While western agriculture has largely come to grips with the need for safe and environmentally responsible pest control, developing countries still have a long way to go.

Third world farmers face huge problems which, until overcome, could see them repeating the mistakes of their western counterparts.

These problems include:

  • Lack of information on crop pests, leading to misuse of pesticides and failure of crops
  • Misinformation from pesticide manufacturers, some of whom are deliberately unloading products that have been banned in the west and encouraging excessive pesticide use
  • Lack of information on applicator safety, faulty and poorly maintained equipment and non-existent first-aid facilities, contributing to thousands of deaths every year.

One way to counter this critical lack of information would be for international agencies to work with local governments to help set up diagnostic services and educational programs.
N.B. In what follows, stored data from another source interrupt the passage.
(* ===== verification/Libseat.v ===== *)
(** * libseat/libseat.c: the choice of a backend, and the calls through it

    A build has the backends its options enable. *)
From S2P Require Import Prelude Kernel Protocol Backend LibseatSeatd LibseatNoop LibseatLogind.

(** The options of a build, and the environment of the process. *)
Record build := Build {
  SEATD_ENABLED : bool;
  LOGIND_ENABLED : bool;
  BUILTIN_ENABLED : bool;
  SEATD_DEFAULTPATH : bytes
}.

Record environment := Environment {
  LIBSEAT_BACKEND : option bytes;
  SEATD_SOCK : option bytes;
  XDG_SESSION_ID : option bytes;
  XDG_SESSION_TYPE : option bytes
}.

Inductive seat_impl := seatd_impl | logind_impl | builtin_impl | noop_impl.
#[global] Instance seat_impl_eq_dec : EqDecision seat_impl.
Proof. solve_decision. Defined.

Record named_backend := NamedBackend {
  nb_name : bytes;
  nb_backend : seat_impl
}.

Definition impls (b : build) : list named_backend :=
  (if SEATD_ENABLED b then [NamedBackend (str "seatd") seatd_impl] else []) ++
  (if LOGIND_ENABLED b then [NamedBackend (str "logind") logind_impl] else []) ++
  (if BUILTIN_ENABLED b then [NamedBackend (str "builtin") builtin_impl] else []) ++
  [NamedBackend (str "noop") noop_impl].

Section Libseat.
Context `{K : Kernel} `{L : Listener}.
Variables (b : build) (env : environment) (patience : nat).

(** [iter->backend->open_seat(listener, data)] *)
Definition impl_open_seat (i : seat_impl) : M handle bool :=
  match i with
  | seatd_impl => open_seat patience (SEATD_DEFAULTPATH b) (SEATD_SOCK env)
  | logind_impl => logind_open_seat (XDG_SESSION_ID env) (XDG_SESSION_TYPE env)
  | builtin_impl => builtin_open_seat patience
  | noop_impl => noop_open_seat
  end.

(** The loop over the backends by name. *)
Fixpoint find_backend (backend_type : bytes) (iter : list named_backend) : option seat_impl :=
  match iter with
  | [] => None
  | nb :: iter' =>
      if strcmp_eq backend_type (nb_name nb) then Some (nb_backend nb)
      else find_backend backend_type iter'
  end.

(** The loop over the backends when none is asked for. *)
Fixpoint open_first (iter : list named_backend) : M handle bool :=
  match iter with
  | [] => fail_with ENOSYS false
  | nb :: iter' =>
      if bool_decide (nb_backend nb = noop_impl) then open_first iter' else
      ok ← impl_open_seat (nb_backend nb);
      if ok : bool then mret true else open_first iter'
  end.

(** [has_listener]: the listener and both of its functions are there. *)
Definition libseat_open_seat (has_listener : bool) : M handle bool :=
  if negb has_listener then fail_with EINVAL false else
  match LIBSEAT_BACKEND env with
  | Some backend_type =>
      match find_backend backend_type (impls b) with
      | None => fail_with EINVAL false
      | Some i => impl_open_seat i
      end
  | None => open_first (impls b)
  end.

(** [seat->impl], through a pointer that must be valid. *)
Definition seat_object : M handle libseat := h ← get; deref h.

Definition libseat_disable_seat : M handle Z :=
  o ← seat_object;
  match o with
  | Seatd _ => disable_seat patience
  | Noop _ => noop_disable_seat
  | Logind _ => logind_disable_seat
  end.

Definition libseat_close_seat : M handle Z :=
  o ← seat_object;
  match o with
  | Seatd _ => close_seat patience
  | Noop _ => noop_close_seat
  | Logind _ => logind_close_seat
  end.

Definition libseat_seat_name : M handle bytes :=
  o ← seat_object;
  match o with
  | Seatd _ => seat_name
  | Noop _ => noop_seat_name
  | Logind _ => logind_seat_name
  end.

Definition libseat_open_device (path : bytes) : M handle (Z * option Z) :=
  o ← seat_object;
  match o with
  | Seatd _ => open_device patience path
  | Noop _ => noop_open_device path
  | Logind _ => logind_open_device path
  end.

Definition libseat_close_device (device_id : Z) : M handle Z :=
  o ← seat_object;
  match o with
  | Seatd _ => close_device patience device_id
  | Noop _ => noop_close_device device_id
  | Logind _ => logind_close_device device_id
  end.

Definition libseat_get_fd : M handle Z :=
  o ← seat_object;
  match o with
  | Seatd _ => get_fd
  | Noop _ => noop_get_fd
  | Logind _ => logind_get_fd
  end.

Definition libseat_dispatch (timeout : Z) : M handle Z :=
  o ← seat_object;
  match o with
  | Seatd _ => dispatch timeout
  | Noop _ => dispatch_background timeout
  | Logind _ => dispatch_and_execute patience timeout
  end.

Definition libseat_switch_session (session : Z) : M handle Z :=
  o ← seat_object;
  match o with
  | Seatd _ => switch_session patience session
  | Noop _ => noop_switch_session session
  | Logind _ => logind_switch_session session
  end.

End Libseat.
These would allow farmers to more accurately identify their local pests and deal with them in a more environmentally-sound manner.
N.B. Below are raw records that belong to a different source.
(** The request was cut short. *)
Lemma request_cut q s b w b' w' :
  s `prefix_of` request_bytes q -> queues s b w b' w' -> request_post q b w (-1) b' w'.
Proof.
  intros Hs Q. split_and!; [lia|eauto|]. destruct (qu_sent _ _ _ _ _ Q) as (d & Hd & E).
  exists d. split_and!; [done| |lia]. trans (out_queue b ++ s); [by exists (out_queue b')|].
  apply prefix_app. by apply prefix_app_r.
Qed.

(** The request was sent, and answered. *)
Lemma request_sent q r s b w b1 w1 b' w' :
  -1 <= r -> s = [] \/ s = ping -> queues (request_bytes q) b w b1 w1 -> out_queue b1 = [] ->
  queues s b1 w1 b' w' -> request_post q b w r b' w'.
Proof.
  intros Hr Hs Q1 Eo Q2. split_and!; [done|eauto using queues_trans|].
  destruct (qu_sent _ _ _ _ _ Q1) as (d1 & Hd1 & E1), (qu_sent _ _ _ _ _ Q2) as (d2 & Hd2 & E2).
  rewrite Eo, app_nil_r in E1. rewrite Eo in E2. cbn in E2. rewrite (qu_fd _ _ _ _ _ Q1) in Hd2.
  exists (d1 ++ d2). split_and!; [by eapply sends_trans| |intros _; rewrite E1; by exists d2].
  rewrite app_assoc, E1. apply prefix_app. trans s; [by exists (out_queue b')|].
  destruct Hs as [-> | ->]; [apply prefix_nil|done].
Qed.

(** The requests whose response has no body. *)
Lemma simple_request_ok A patience msgs q b w :
  backend_wf b -> Forall (Forall is_byte) msgs -> concat msgs = request_bytes q ->
  wlp A (r ← send_request patience msgs;
         if r =? -1 then mret (-1) else finish_request (response_opcode q))
    (backend_post (request_post q b w)) (Some (Seatd b)) w.
Proof.
  intros W Hm Eq. apply wlp_bind. eapply wlp_mono; [by apply send_request_ok|].
  intros r h w1 (b1 & -> & [(-> & Q1 & Eo & _)|(-> & s & Hs & Q1)]); cbn [Z.eqb Pos.eqb]; rewrite Eq in *.
  - apply wlp_wp. eapply wp_mono; [apply finish_request_ok, Q1|].
    intros r h w2 (b2 & -> & Hr & s & Hs & Q2). eexists. split; [done|]. eapply request_sent; eauto. lia.
  - apply wlp_wp, wp_ret. eexists. split; [done|]. by eapply request_cut.
Qed.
To improve safety and reduce environmental damage, farmers should also be educated on the need to check their equipment regularly for wear (nozzle, filter, ball valve etc).
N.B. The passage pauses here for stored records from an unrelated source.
Lemma without_pauses_logged w c r : is_pause_complete c = false -> without_pauses w (logged w c r).
Proof. intros Hc. exists [(c, r)]. split; [done|by apply Forall_singleton]. Qed.

Lemma acknowledged_refl w : acknowledged w w.
Proof.
  intros t1 c r t2 E _. apply (f_equal length) in E. rewrite length_app in E. cbn in E. rewrite length_app in E. lia.
Qed.

Lemma acknowledged_logged w0 w c r :
  is_pause_complete c = false -> sys_le w0 w -> acknowledged w0 w -> acknowledged w0 (logged w c r).
Proof. intros Hc Hle Ha. eapply acknowledged_app; [done..|by apply without_pauses_logged]. Qed.

Lemma plain_no_pause c : is_plain c = true -> is_pause_complete c = false.
Proof. destruct c; try done. match goal with c : bus_call |- _ => by destruct c end. Qed.

(** The books since [w0]: the bus if the object has it, the messages held, what the
    application was told, and the acknowledgements. *)
Record booked (w0 : sys) (told : list bool) (n : Z) (b : backend_logind) (w : sys) : Prop := {
  bk_le : sys_le w0 w;
  bk_bus : bus_refs (trace w) = bus_refs (trace w0) + Z.b2z (bus b);
  bk_msg : msg_refs (trace w) = msg_refs (trace w0) + n;
  bk_notes : notes (trace w) = told ++ notes (trace w0);
  bk_ack : acknowledged w0 w
}.

Lemma booked_same w0 told n b b' w : bus b' = bus b -> booked w0 told n b w -> booked w0 told n b' w.
Proof. intros E []. by split; rewrite ?E. Qed.

#[export] Instance booked_bears w0 told : Bears (booked w0 told).
Proof.
  split.
  - intros n b w c r Hc [L1 B1 M1 N1 A1]. destruct (plain_books c r (trace w) Hc) as (E1 & E2 & E3).
    split; cbn [trace logged]; rewrite ?E1, ?E2, ?E3; try done.
    + etrans; [exact L1|apply sys_le_logged].
    + apply acknowledged_logged; [by apply plain_no_pause|done..].
  - intros n b w e [L1 B1 M1 N1 A1]. by split.
  - intros n b w path interface member args r Hm [L1 B1 M1 N1 A1]. split; cbn [trace logged bus_refs msg_refs notes]; try done.
    + etrans; [exact L1|apply sys_le_logged].
    + rewrite bool_decide_false, orb_false_r by done. destruct (r_ret r <? 0); lia.
    + apply acknowledged_logged; [by apply bool_decide_eq_false|done..].
  - intros n b w r [L1 B1 M1 N1 A1]. split; cbn [trace logged bus_refs msg_refs notes]; try done;
      [etrans; [exact L1|apply sys_le_logged]|lia|by apply acknowledged_logged].
Qed.
Lemma impl_open_seat_ok bd env patience i w :
  wlp False (impl_open_seat bd env patience i) (fun ok h _ =>
    if ok then seat_open h /\ (i <> noop_impl -> noop_of h = None) else h = None) None w.
Proof.
  destruct i; cbn [impl_open_seat].
  - eapply wlp_mono; [apply open_seat_ok|]. intros [] h w1; naive_solver.
  - eapply wlp_mono; [apply wlp_wp, logind_open_seat_ok|]. intros [] h w1; [|by intros [-> _]].
    intros (b & -> & W & _). by split.
  - eapply wlp_mono; [apply builtin_open_seat_ok|]. intros [] h w1; naive_solver.
  - apply wlp_wp. unfold noop_open_seat. wp_step. apply wp_ext. intros r _. wp_case; [by wp_steps|].
    wp_step. apply wp_ext. intros r2 _. wp_case; by wp_steps.
Qed.

(** Without a choice by the environment, the first backend that works, and an
    error if none does; the no-op backend is never the answer. *)
Lemma open_first_ok bd env patience l w :
  wlp False (open_first bd env patience l) (fun ok h w' =>
    if ok then seat_open h /\ noop_of h = None else h = None /\ errno w' = ENOSYS) None w.
Proof.
  revert w. induction l as [|nb l IH]; intros w; cbn [open_first].
  { by apply wlp_wp, wp_fail_with. }
  case_bool_decide as Hn; [apply IH|]. apply wlp_bind. eapply wlp_mono; [apply impl_open_seat_ok|].
  intros [] h w1 Hok; [apply wlp_wp, wp_ret; naive_solver|]. subst h. apply IH.
Qed.

End Seat.
(** The response that is expected. *)
Lemma read_header_match op n sz (variable : bool) b rest w :
  receives b (header_bytes (Header op n)) rest -> 0 <= op < 2 ^ 16 -> 0 <= n < 2 ^ 16 ->
  (if variable then sz <= n else n = sz) ->
  read_header op sz variable (Some (Seatd b)) w = Done (Some n, Some (Seatd (eaten 4 b)), w).
Proof.
  intros Hr Ho Hn Hv. unfold read_header. erewrite bind_done; [|by eapply conn_get_eq].
  cbn beta iota zeta. rewrite <- (app_nil_r (header_bytes _)), header_of_bytes by done. cbn [opcode size].
  rewrite Z.eqb_refl. cbn [negb]. destruct variable; cbn [negb andb orb]; [|by rewrite (proj2 (Z.eqb_eq n sz))].
  by rewrite (proj2 (Z.ltb_ge n sz)).
Qed.

(** An error the daemon reports instead. *)
Lemma read_header_error op sz variable e b rest w :
  receives b (header_bytes (Header SERVER_ERROR 4) ++ int_bytes e) rest -> op <> SERVER_ERROR ->
  - 2 ^ 31 <= e < 2 ^ 31 ->
  read_header op sz variable (Some (Seatd b)) w =
    Done (None, Some (Seatd (eaten 4 (eaten 4 b))), Sys (trace w) e).
Proof.
  intros Hr Ho He. unfold read_header. apply receives_eaten in Hr as Hr1.
  change (zlen (header_bytes (Header SERVER_ERROR 4))) with 4 in Hr1.
  erewrite bind_done.
  2: { eapply (conn_get_eq _ (header_bytes (Header SERVER_ERROR 4)) (int_bytes e ++ rest)); [|done].
       destruct Hr as [W Hc]. split; [done|]. by rewrite Hc, <- app_assoc. }
  cbn beta iota zeta. change (header_of (header_bytes (Header SERVER_ERROR 4))) with (Header SERVER_ERROR 4).
  cbn [opcode size]. rewrite (proj2 (Z.eqb_neq SERVER_ERROR op)) by done. cbn [negb orb].
  rewrite !Z.eqb_refl. cbn [negb orb]. erewrite bind_done; [|by eapply conn_get_eq].
  cbn beta iota. by rewrite <- (app_nil_r (int_bytes e)), int_of_bytes.
Qed.

(** The descriptor that comes with an opened device. *)
Lemma conn_get_fd_eq b f rest w :
  backend_wf b -> contents (fds_in (bs_connection b)) = int_bytes f ++ rest -> - 2 ^ 31 <= f < 2 ^ 31 ->
  exists b', conn_get_fd (Some (Seatd b)) w = Done (Some f, Some (Seatd b'), w) /\ backend_wf b'.
Proof.
  intros W Hc Hf. pose proof (wf_fds_in _ (bw_conn _ W)) as Wf. eexists. split; [apply wp_exact|].
  - unfold conn_get_fd. wp_step. apply wp_on_connection. unfold connection_get_fd. wp_steps.
    assert (Hs : connection_buffer_size (fds_in (bs_connection b)) = 4 + zlen rest).
    { rewrite <- zlen_contents, Hc by done. unfold zlen. rewrite length_app. cbn. lia. }
    rewrite (proj2 (Z.ltb_ge _ 4)) by (unfold zlen in *; lia). rewrite copy_contents by (done || unfold zlen in *; lia).
    wp_steps. split_and!; try done. rewrite Hc. f_equal. exact (int_of_bytes f rest Hf).
  - apply set_conn_wf; [done|]. apply set_fds_in_wf; [apply W|]. apply consume_wf; [done|].
    rewrite <- zlen_contents, Hc by done. unfold zlen. rewrite length_app. cbn. lia.
Qed.

(** What the daemon answers to a request: it is done, with the number of the
    device for [open_device], or it failed. *)
Inductive response :=
| R_done (id : Z)
| R_error (error_code : Z).

Definition response_bytes (q : request) (r : response) : bytes :=
  match r with
  | R_error e => header_bytes (Header SERVER_ERROR 4) ++ int_bytes e
  | R_done id =>
      match q with
      | OpenDevice _ => header_bytes (Header SERVER_DEVICE_OPENED 4) ++ int_bytes id
      | _ => header_bytes (Header (response_opcode q) 0)
      end
  end.

(** What the library does with a response, after [send_request]. *)
Definition read_response (q : request) : M handle Z :=
  match q with
  | OpenDevice _ =>
      '(res, f) ← device_response;
      check_pending_events;;
      if res <? 0 then fail_with (i32 (- res)) (-1) else mret res
  | _ => finish_request (response_opcode q)
  end.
They should also have equipment regularly serviced, particularly hoses and pumps. Australia has service agents in every state and territory, but given the lack of resources in most developing countries, this may be something that will need to be introduced over time.

Another vital step should be to introduce Integrated Pest Management practices in third world countries. IPM would reduce production costs through less use of chemicals, reduce the hazards posed to humans and cause significantly less environmental damage.

While this has not yet been achieved in most developing countries, there are some hopeful signs. For example, in a cotton growing area of Peru, overuse of organochlorine and organophosphate insecticides had led to plummeting yields. By introducing IPM measures such as crop rotation, mixed cropping and the use of pesticides that did not kill the pest’s biological enemies, cotton yields rapidly recovered.

Similarly in parts of Africa, IPM measures have assisted in repairing the damage done to coffee and sugar crops from overuse of pesticides, by restricting their use and instead, introducing biological enemies that targeted the pests and reduced their numbers.

In Indonesia, rice crops were devastated by an insect that had become resistant to insecticides due to their overuse. By doing nothing more than simply restricting the use of those insecticides, the Indonesians were able to increase the numbers of the pest’s natural enemies and thus bring about a gradual improvement in rice yields.

In Bangladesh alone, as much as $600 million worth of rice is destroyed by pests and rodents every year, which is a lot of food not going where it is most needed. Assisting third world countries to increase their crop yields through more effective pest control would dramatically increase their ability to feed their own rapidly growing populations.

History unlearned is doomed to be repeated, so we need to ensure the developing world does not mirror the mistakes the west has made in the past. Environmental damage, however localised, ultimately ends up having global repercussions, so it is in our best interest to help introduce safe and effective pest control practices to the third world at the earliest opportunity.